Activity:
Go through the entries below and copy each line that holds the word "deref".

Records for this exercise:
(** The normalisation step of [fetchJokes] (source lines 87-93):
    [data.jokes] when it is an array, [[data]] when [data.joke] or
    [data.setup] is truthy, the empty array otherwise. *)
Definition normalize (data : value) : result (list value) :=
  let? jokes := get data "jokes" in
  if truthy (and_then jokes (VBool (isArray jokes))) then
    match jokes with
    | VArr l => Ok l
    | _ => Ok []   (* not reached: the test has made sure of an array *)
    end
  else
    let? joke := get data "joke" in
    let? setup := (if truthy joke then Ok joke else get data "setup") in
    if truthy setup then Ok [data] else Ok [].

(** The callback of [jokesArray.map] (source lines 101-109). *)
Definition processJoke (joke : value) : result value :=
  let? id := get joke "id" in
  let? text := get joke "joke" in
  let? setup := get joke "setup" in
  let? delivery := get joke "delivery" in
  let? category := get joke "category" in
  let? type := get joke "type" in
  let? flags := get joke "flags" in
  Ok (VObj [("id", id);
            ("joke", or_else text VNull);
            ("setup", or_else setup VNull);
            ("delivery", or_else delivery VNull);
            ("category", category);
            ("type", type);
            ("flags", flags)]).

(** *** Component state and the world it runs in *)

(** The six [useState] cells. *)
Record State : Type := mkState {
  jokes : value;
  loading : bool;
  error : option string;
  category : string;
  fromCache : bool;
  lastUpdated : option string
}.

Definition initialState : State :=
  {| jokes := VArr []; loading := false; error := None;
     category := "Programming"; fromCache := false; lastUpdated := None |}.

(** The component state, the contents of localStorage, the URLs
    requested so far (oldest first) and the number of clock readings so
    far. *)
Record World : Type := mkWorld {
  ui : State;
  storage : gmap string string;
  requests : list string;
  clock_reads : nat
}.

(** Statements: they change the world and may throw. The world reached
    when an exception is thrown is kept, as a [catch] block sees it. *)
Definition M (A : Type) : Type := World -> result A * World.

Definition ret {A} (a : A) : M A := fun w => (Ok a, w).

Definition bind {A B} (c : M A) (k : A -> M B) : M B :=
  fun w =>
    match c w with
    | (Ok a, w') => k a w'
    | (Thrown e, w') => (Thrown e, w')
    end.

Definition throw {A} (e : exn) : M A := fun w => (Thrown e, w).

Definition lift {A} (r : result A) : M A := fun w => (r, w).

Notation "'let!' x ':=' c 'in' k" := (bind c (fun x => k))
  (at level 10, x name, c at level 100, k at level 200).
Notation "'do!' c 'in' k" := (bind c (fun _ => k))
  (at level 10, c at level 100, k at level 200).

(** [try { body } catch (e) { handler(e) } finally { final }] *)
Definition try_catch_finally (body : M unit) (handler : exn -> M unit)
  (final : M unit) : M unit :=
  fun w =>
    match body w with
    | (Ok _, w1) => final w1
    | (Thrown e, w1) =>
        match handler e w1 with
        | (Ok _, w2) => final w2
        | (Thrown e', w2) =>
            match final w2 with
            | (Ok _, w3) => (Thrown e', w3)
            | (Thrown e'', w3) => (Thrown e'', w3)
            end
        end
    end.

Definition modify_ui (f : State -> State) : M unit :=
  fun w => (Ok tt, {| ui := f (ui w); storage := storage w;
                      requests := requests w; clock_reads := clock_reads w |}).

Definition setJokes (v : value) : M unit :=
  modify_ui (fun s => {| jokes := v; loading := loading s; error := error s;
                         category := category s; fromCache := fromCache s;
                         lastUpdated := lastUpdated s |}).

Definition setLoading (b : bool) : M unit :=
  modify_ui (fun s => {| jokes := jokes s; loading := b; error := error s;
                         category := category s; fromCache := fromCache s;
                         lastUpdated := lastUpdated s |}).

Definition setError (e : option string) : M unit :=
  modify_ui (fun s => {| jokes := jokes s; loading := loading s; error := e;
                         category := category s; fromCache := fromCache s;
                         lastUpdated := lastUpdated s |}).

Definition setCategory (c : string) : M unit :=
  modify_ui (fun s => {| jokes := jokes s; loading := loading s; error := error s;
                         category := c; fromCache := fromCache s;
                         lastUpdated := lastUpdated s |}).

Definition setFromCache (b : bool) : M unit :=
  modify_ui (fun s => {| jokes := jokes s; loading := loading s; error := error s;
                         category := category s; fromCache := b;
                         lastUpdated := lastUpdated s |}).

Definition setLastUpdated (t : string) : M unit :=
  modify_ui (fun s => {| jokes := jokes s; loading := loading s; error := error s;
                         category := category s; fromCache := fromCache s;
                         lastUpdated := Some t |}).

Definition with_storage (items : gmap string string) (w : World) : World :=
  {| ui := ui w; storage := items; requests := requests w;
     clock_reads := clock_reads w |}.

Section Controller.
Context {host : Host}.

(** [Date.now()] *)
Definition now : M Z :=
  fun w => (Ok (Date_now (clock_reads w)),
            {| ui := ui w; storage := storage w; requests := requests w;
               clock_reads := S (clock_reads w) |}).

(** [await fetch(url)] *)
Definition await_fetch (url : string) : M Response :=
  fun w => (fetch (List.length (requests w)) url,
            {| ui := ui w; storage := storage w;
               requests := requests w ++ [url];
               clock_reads := clock_reads w |}).

Definition localStorage_getItem (key : string) : M value :=
  fun w => (Ok (LocalStorage.getItem key (storage w)), w).

Definition localStorage_setItem (key v : string) : M unit :=
  fun w =>
    match LocalStorage.setItem key v (storage w) with
    | Ok items => (Ok tt, with_storage items w)
    | Thrown e => (Thrown e, w)
    end.

Definition localStorage_removeItem (key : string) : M unit :=
  fun w => (Ok tt, with_storage (LocalStorage.removeItem key (storage w)) w).

Definition loadJokesFromStorage (key : string) : M value :=
  fun w => (Ok (LocalStorage.loadJokesFromStorage key (storage w)), w).

Definition saveJokesToStorage (key : string) (data : value) : M unit :=
  fun w => (Ok tt, with_storage (LocalStorage.saveJokesToStorage key data (storage w)) w).

Definition clearJokesFromStorage (key : string) : M unit :=
  fun w => (Ok tt, with_storage (LocalStorage.clearJokesFromStorage key (storage w)) w).

(** ToNumber, through the host for strings. *)
Definition ToNumber (v : value) : option Z :=
  match v with
  | VUndefined => None
  | VNull => Some 0
  | VBool b => Some (if b then 1 else 0)
  | VNum n => Some n
  | VStr s => StringToNumber s
  | VArr _ | VObj _ => StringToNumber (ToString v)
  end.
Lemma validate_datatype_against_scalar_exact :
  validate_datatype host str_of_node any_sizes no_quotient to_array_1_2 any_record
      tuples_to_array no_contents cast_never no_masked_values no_objects
                    (NStr "float64") [("exact_datatype"%string, NBool true)]
                    candidate_2x3
  = (Ok tt,
     with_yielded candidate_2x3
       ["Expected datatype"%string; "Can not safely cast"%string]).
Proof.
exact (validate_datatype_against_scalar host str_of_node any_sizes no_quotient
    to_array_1_2 any_record tuples_to_array no_contents cast_never no_masked_values
    no_objects
    candidate_2x3 declared_2x3
         (NStr "float64") (NStr "int64") [("exact_datatype"%string, NBool true)]
         float64 int64 eq_refl eq_refl eq_refl eq_refl eq_refl eq_refl).
Defined.

(** The descriptor of a record with one byte field. *)
Definition one_byte_record : node :=
NList [NDict [("name"%string, NStr "a"); ("datatype"%string, NStr "int8")]].

Lemma validate_datatype_structured_against_scalar_record :
  validate_datatype host str_of_node any_sizes no_quotient to_array_1_2 any_record
      tuples_to_array no_contents cast_always no_masked_values no_objects
    one_byte_record [] candidate_2x3
  = (Raise (TypeError "object of type 'NoneType' has no len()"),
     with_yielded candidate_2x3 ["Expected structured datatype"%string]).
Proof.
exact (validate_datatype_structured_against_scalar host str_of_node any_sizes no_quotient
    to_array_1_2 any_record tuples_to_array no_contents cast_always no_masked_values
    no_objects
    candidate_2x3
         declared_2x3 one_byte_record (NStr "int64") []
         (DStruct [("a"%string, (DScalar Int8 BoNA, 0))] 1) int64
         eq_refl eq_refl eq_refl eq_refl eq_refl eq_refl eq_refl).
Defined.

Definition candidate_lazy_view : run := mk_run [] (IView lazy_view) world0.

Lemma validators_do_not_load_lazy_view :
  (candidate (snd (validate_ndim any_sizes no_quotient to_array_1_2 any_record
      tuples_to_array no_contents no_masked_values no_objects
    (NInt 2) [] candidate_lazy_view))
   = IView lazy_view
   /\ r_world (snd (validate_ndim any_sizes no_quotient to_array_1_2 any_record
       tuples_to_array no_contents no_masked_values no_objects
    (NInt 2) [] candidate_lazy_view))
      = r_world candidate_lazy_view)
  /\ (candidate (snd (validate_max_ndim any_sizes no_quotient to_array_1_2 any_record
      tuples_to_array no_contents no_masked_values no_objects
    (NInt 2) []
                                        candidate_lazy_view))
      = IView lazy_view
      /\ r_world (snd (validate_max_ndim any_sizes no_quotient to_array_1_2 any_record
          tuples_to_array no_contents no_masked_values no_objects
    (NInt 2) []
                                         candidate_lazy_view))
         = r_world candidate_lazy_view)
  /\ (candidate (snd (validate_datatype host str_of_node any_sizes no_quotient
      to_array_1_2 any_record tuples_to_array no_contents cast_always no_masked_values
      no_objects
    (NInt 2) [] candidate_lazy_view))
      = IView lazy_view
      /\ r_world (snd (validate_datatype host str_of_node any_sizes no_quotient
          to_array_1_2 any_record tuples_to_array no_contents cast_always no_masked_values
          no_objects
    (NInt 2) [] candidate_lazy_view))
         = r_world candidate_lazy_view).
Proof.
exact (validators_do_not_load host str_of_node any_sizes no_quotient to_array_1_2
    any_record tuples_to_array no_contents cast_always no_masked_values no_objects
    candidate_lazy_view lazy_view
         [NInt 2; NInt 3] (NInt 2) [] eq_refl eq_refl eq_refl eq_refl).
Defined.

Lemma byteorder_names_agree_native :
  (is_ok (asdf_byteorder_to_numpy_byteorder (NStr "middle")) = true
   <-> NStr "middle" = NStr "big" \/ NStr "middle" = NStr "little")
  /\ exists c,
       asdf_byteorder_to_numpy_byteorder
         (NStr (numpy_byteorder_to_asdf_byteorder host BoNative None)) = Ok c
       /\ (BoNative = BoLittle -> c = BoLittle)
       /\ (BoNative = BoBig -> c = BoBig)
       /\ (BoNative = BoNative -> eqb_endian_bo host c = true).
Proof.
exact (byteorder_names_agree host BoNative (NStr "middle")).
Defined.

Lemma encode_succeeds_iff_named_half :
  numpy_dtype_to_asdf_datatype host (DScalar Float16 BoNative) true None
  = Raise (ValueError "Unknown dtype").
Proof.
apply (proj2 (encode_succeeds_iff_named host (DScalar Float16 BoNative) true None)).
reflexivity.
Defined.
Definition python_queue_done (d : Detail) : M World unit :=
  let* w := get in
  if negb (detail_id d =? id (self w)) then ret tt
  else
    (* flashBackgroundColor(self.widget_queue.inputEl, ...) *)
    match widget_queue (self w), deref (self w) (widget_queue (self w)) with
    | Some i, Some _ => emit (Flash i)
    | _, _ => throw
    end.

(** How a wrapping handler returns: [false], [undefined] by a bare [return],
    or whatever the wrapped handler of the prototype returns. *)
Inductive Returned : Type :=
  | ReturnFalse
  | ReturnEarly
  | ReturnChained.

(** [widgets.find(w => w.name === nm)]. *)
Definition find_named (nm : string) (ws : list Widget) : option Widget :=
  List.find (fun w => String.eqb (w_name w) nm) ws.

Definition onConnectOutput (outputIndex : nat) (inputType : string)
    (inputSlot : string) (inputNode : Node) (inputIndex : nat)
  : M World Returned :=
  if (outputIndex =? 0)%nat then
    if String.eqb inputType "COMBO" then
      let* ws := defined (widgets inputNode) in
      let widget := find_named inputSlot ws in
      let* w := get in
      let* name0 := defined (head (outputs (self w))) in
      if negb (String.eqb name0 _prefix) then
        let* q := defined (deref (self w) (widget_queue (self w))) in
        let* wd := defined widget in
        let* o := defined (w_options wd) in
        let* vs := defined (values o) in
        if negb (loose_eq ToNumber (w_value q) (JStr (join nl vs)))
        then ret ReturnFalse
        else ret ReturnChained
      else ret ReturnChained
    else ret ReturnChained
  else ret ReturnChained.

Record LinkInfo : Type := {
  target_id : Z;
  target_slot : nat;
}.

(** [app.graph.getNodeById]. *)
Definition getNodeById (w : World) (k : Z) : option Node :=
  if k =? id (self w) then Some (self w) else others w !! k.

(** [widget?.origType == "combo" || widget.type == "COMBO"]. *)
Definition is_combo (wd : Widget) : bool :=
  match w_origType wd with
  | Some t => String.eqb t "combo"
  | None => false
  end || String.eqb (w_type wd) "COMBO".

Definition onConnectionsChange (slotType : TypeSlot) (slot : nat)
    (event : TypeSlotEvent) (link_info : option LinkInfo)
  : M World Returned :=
  match slotType, slot with
  | Output, O =>
      match link_info, event with
      | Some li, Connect =>
          let* w := get in
          match getNodeById w (target_id li) with
          | None => ret ReturnEarly
          | Some node =>
              match inputs node with
              | None => ret ReturnEarly
              | Some ins =>
                  match ins !! target_slot li with
                  | None => ret ReturnEarly
                  | Some target =>
                      match widgets node ≫= find_named target with
                      | None => ret ReturnEarly
                      | Some widget =>
                          rename_output0 (w_name widget) ;;
                          (if is_combo widget then
                             let* o := defined (w_options widget) in
                             let* vs := defined (values o) in
                             let* w1 := get in
                             assign_value (widget_queue (self w1))
                               (JStr (join nl vs)) ;;
                             update_list vs
                           else ret tt) ;;
                          ret ReturnChained
                      end
                  end
              end
          end
      | Some _, Disconnect => rename_output0 _prefix ;; ret ReturnChained
      | None, _ => rename_output0 _prefix ;; ret ReturnChained
      end
  | _, _ => ret ReturnChained
  end.

End Handlers.

(** *** Observations used by the properties *)

(** The value of the report widget. *)
Definition report_text (n : Node) : option jsval :=
  w_value <$> deref n (widget_report n).

(** The value of the widget [this.widget_queue] refers to. *)
Definition list_text (n : Node) : option jsval :=
  w_value <$> deref n (widget_queue n).

(** Whether the widget at position [i] is shown. *)
Definition visible (n : Node) (i : nat) : option bool :=
  negb ∘ w_hidden <$> deref n (Some i).

(** The report widget is there. *)
Definition report_ready (w : World) : Prop :=
  is_Some (deref (self w) (widget_report (self w))).

(** The downstream widget a link leads to, when every step of the lookup in
    [onConnectionsChange] succeeds. *)
Definition resolve (w : World) (li : LinkInfo) : option Widget :=
  node ← getNodeById w (target_id li);
  ins ← inputs node;
  target ← ins !! target_slot li;
  widgets node ≫= find_named target.

End Queue.

(** ** core_cozy_menu.js *)

Module Menu.

(** [nodeData.input]: the maps of declared inputs, name to type, each
    possibly absent; a map is kept as the list [Object.entries] gives. *)
Record InputTypes : Type := {
  required : option (list (string * string));
  optional : option (list (string * string));
}.

Record NodeData : Type := {
  name : string;
  input : option InputTypes;
}.

(** [['required', 'optional'].flatMap(type =>
      Object.entries(inputTypes[type] || []))]. *)
Definition matchingTypes (inputTypes : InputTypes) : list (string * string) :=
  flat_map (fun type => default [] (type inputTypes)) [required; optional].

(** What [beforeRegisterNodeDef] does to [nodeType.prototype]: it returns
    before touching it, or it replaces [getExtraMenuOptions] by a wrapper
    that closes over the [matchingTypes] computed so far. *)
Inductive Registration : Type :=
  | Untouched
  | Installed (matchingTypes : list (string * string)).

Definition beforeRegisterNodeDef (nodeData : NodeData) : Registration :=
  if negb (includes "(JOV)" (name nodeData)) then Untouched
  else
    match input nodeData with
    | Some inputTypes =>
        let mt := matchingTypes inputTypes in
        if (length mt =? 0)%nat then Untouched else Installed mt
    | None => Installed []
    end.

(** The action of a menu entry. *)
Inductive Callback : Type :=
  | convertToInput (node : Z) (widget : Widget) (widgetType : string)
  | HostCallback.

Record MenuItem : Type := {
  content : jsval;
  callback : option Callback;
}.

(** The arrays of menu entries alive during a call, by address; an entry is
    an item or [null] (a separator).  The caller's [options] array is one of
    them, [filter] allocates a new one, [push] extends one in place. *)
Abbreviation Heap := (list (list (option MenuItem))).

Definition alloc (a : list (option MenuItem)) : M Heap nat :=
  fun h => (Normal (length h), (h ++ [a])%list).
Definition push (loc : nat) (items : list (option MenuItem)) : M Heap unit :=
  modify (alter (fun a => (a ++ items)%list) loc).

(** The predicate given to [options.filter]. *)
Definition keep (option : option MenuItem) : bool :=
  match option with
  | Some {| content := JStr s |} => negb (startsWith "Convert" s)
  | _ => true
  end.

Section Hook.
(** [CONVERTED_TYPE] of [util_widget.js], which is not among the sources. *)
Variable CONVERTED_TYPE : string.
(** The [matchingTypes] of the enclosing [beforeRegisterNodeDef]. *)
Variable matchingTypes : list (string * string).

(** The condition under which a widget gets an entry. *)
Definition offered (widget : Widget) : bool :=
  negb (String.eqb (w_type widget) CONVERTED_TYPE)
  && match w_options widget ≫= forceInput with
     | None | Some false => true
     | Some true => false
     end
  && match w_options widget ≫= menu with
     | Some false => false
     | _ => true
     end.

(** The loop that fills [convertToInputArray]. *)
Definition convertToInputArray (this : Node) (widgets : list Widget)
  : list MenuItem :=
  foldl (fun acc '(widgetName, widgetType) =>
           match Queue.find_named widgetName widgets with
           | Some widget =>
               if offered widget then
                 (acc ++ [ {| content := JStr ("Convsert " +:+ w_name widget
                                                +:+ " to input");
                              callback := Some (convertToInput (id this)
                                                  widget widgetType) |} ])%list
               else acc
           | None => acc
           end) [] matchingTypes.

(** The wrapper, after the handler it wraps has run on the same arguments;
    [options] is the address of the caller's array, or [None] when the
    argument is missing.  The wrapper returns what the wrapped handler
    returned in every case. *)
Definition getExtraMenuOptions (this : Node) (options : option nat)
  : M Heap unit :=
  match widgets this with
  | None => ret tt
  | Some widgets =>
      let arr := convertToInputArray this widgets in
      let* options :=
        match options with
        | Some loc =>
            let* h := get in
            let* a := defined (h !! loc) in
            let* loc' := alloc (List.filter keep a) in
            ret (Some loc')
        | None => ret None
        end in
      if (length arr =? 0)%nat then ret tt
      else
        let* loc := defined options in
        push loc ((Some <$> arr) ++ [None])%list
  end.

End Hook.

End Menu.

(** ** Sample objects *)

Module Examples.
Import Queue.

(** A [ToNumber] for the samples: decimal integer literals. *)
Definition ToNumber_decimal (s : string) : option Z :=
  Z.of_int <$> NilZero.int_of_string s.

Definition plain_widget (nm ty : string) (v : jsval) : Widget :=
  {| w_name := nm; w_type := ty; w_origType := None; w_value := v;
     w_options := None; w_inputEl := true; w_hidden := false |}.

(** An enumerated widget that has been turned into an input socket: the
    host keeps its original type in [origType]. *)
Definition combo_widget (nm : string) (vs : list string) : Widget :=
  {| w_name := nm; w_type := "converted-widget"; w_origType := Some "combo";
     w_value := JStr (default "" (head vs));
     w_options := Some {| values := Some vs; forceInput := None;
                          menu := None |};
     w_inputEl := false; w_hidden := false |}.

Definition plain_node (k : Z) (ins : option (list string))
    (outs : list string) (ws : option (list Widget)) : Node :=
  {| id := k; inputs := ins; outputs := outs; widgets := ws;
     data_index := 0; data_current := ""; data_all := [];
     data_count := None; widget_queue := None; widget_report := None |}.

(** The queue node as the host hands it to [onNodeCreated]. *)
Definition queue_widgets (text : string) (val : Z) : list Widget :=
  [ plain_widget "Q" "customtext" (JStr text);
    plain_widget "✋🏽" "toggle" (JBool false);
    plain_widget "RESET" "toggle" (JBool false);
    plain_widget "VAL" "number" (JNum val) ].

Definition host_node : Node :=
  plain_node 4 (Some []) [_prefix] (Some (queue_widgets "" 0)).

(** The same node without its value widget. *)
Definition host_node_without_value : Node :=
  plain_node 4 (Some []) [_prefix]
    (Some [ plain_widget "Q" "customtext" (JStr "");
            plain_widget "✋🏽" "toggle" (JBool false);
            plain_widget "RESET" "toggle" (JBool false) ]).

(** A downstream node with a numeric input and an enumerated one. *)
Definition seed_widget : Widget := plain_widget "seed" "number" (JNum 1).
Definition mode_widget : Widget := combo_widget "mode" ["a"; "b"].
Definition sampler : Node :=
  plain_node 7 (Some ["seed"; "mode"]) [] (Some [seed_widget; mode_widget]).

Definition host_world : World :=
  {| self := host_node; others := {[ 7 := sampler ]}; log := [] |}.

(** The queue node once created. *)
Definition created_world : World := snd (onNodeCreated host_world).

(** A queue node in a later state: socket 0 named [out], list text [text],
    some progress recorded, and the property [widget_queue] referring to the
    list widget, which takes an assignment from outside [queue.js]. *)
Definition bound_node (out text : string) : Node :=
  {| id := 4; inputs := Some []; outputs := [out];
     widgets := Some (queue_widgets text 0 ++ [report_widget])%list;
     data_index := 2; data_current := "b"; data_all := ["a"; "b"; "c"];
     data_count := Some 3%nat;
     widget_queue := Some 0%nat; widget_report := Some 4%nat |}.

Definition bound_world (out text : string) : World :=
  {| self := bound_node out text; others := {[ 7 := sampler ]}; log := [] |}.
(* ===== verification/_CoqProject ===== *)
-Q . S2P
Prelude.v
Endian.v
Varint.v
Double.v
ByteArray.v
ByteArraySpec.v
Codec.v
FileIO.v
ByteArrayTheorems.v
OrderedSet.v
Timer.v
TimerTheorems.v
Fiber.v
FiberTheorems.v
Scheduler.v
SchedulerTheorems.v
IOManager.v
IOManagerTheorems.v
FdManager.v
Hook.v
HookTheorems.v
Http.v
HttpTheorems.v
Log.v
LogTheorems.v
Ragel.v
CString.v
Http11Machine.v
Http11Parser.v
HttpClientMachine.v
HttpClientParser.v
HttpParser.v
Http11Run.v
Http11Safety.v
Decimal.v
RequestRun.v
HttpParserTheorems.v
ResponseSafety.v
ResponseRun.v
HttpResponseTheorems.v
Address.v
AddressTheorems.v
Config.v
ConfigTheorems.v
Socket.v
SocketTheorems.v
SocketEvents.v
Stream.v
StreamTheorems.v
HttpSession.v
HttpSessionTheorems.v
TcpServer.v
TcpServerTheorems.v
ByteArrayText.v
Echo.v
LogConfig.v
LogConfigTheorems.v
Mutex.v
MutexTheorems.v
Thread.v
ThreadTheorems.v
Util.v
Lifetime.v
HookInit.v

Final answer:
    match widget_queue (self w), deref (self w) (widget_queue (self w)) with
        let* q := defined (deref (self w) (widget_queue (self w))) in
  w_value <$> deref n (widget_report n).
  w_value <$> deref n (widget_queue n).
  negb ∘ w_hidden <$> deref n (Some i).
  is_Some (deref (self w) (widget_report (self w))).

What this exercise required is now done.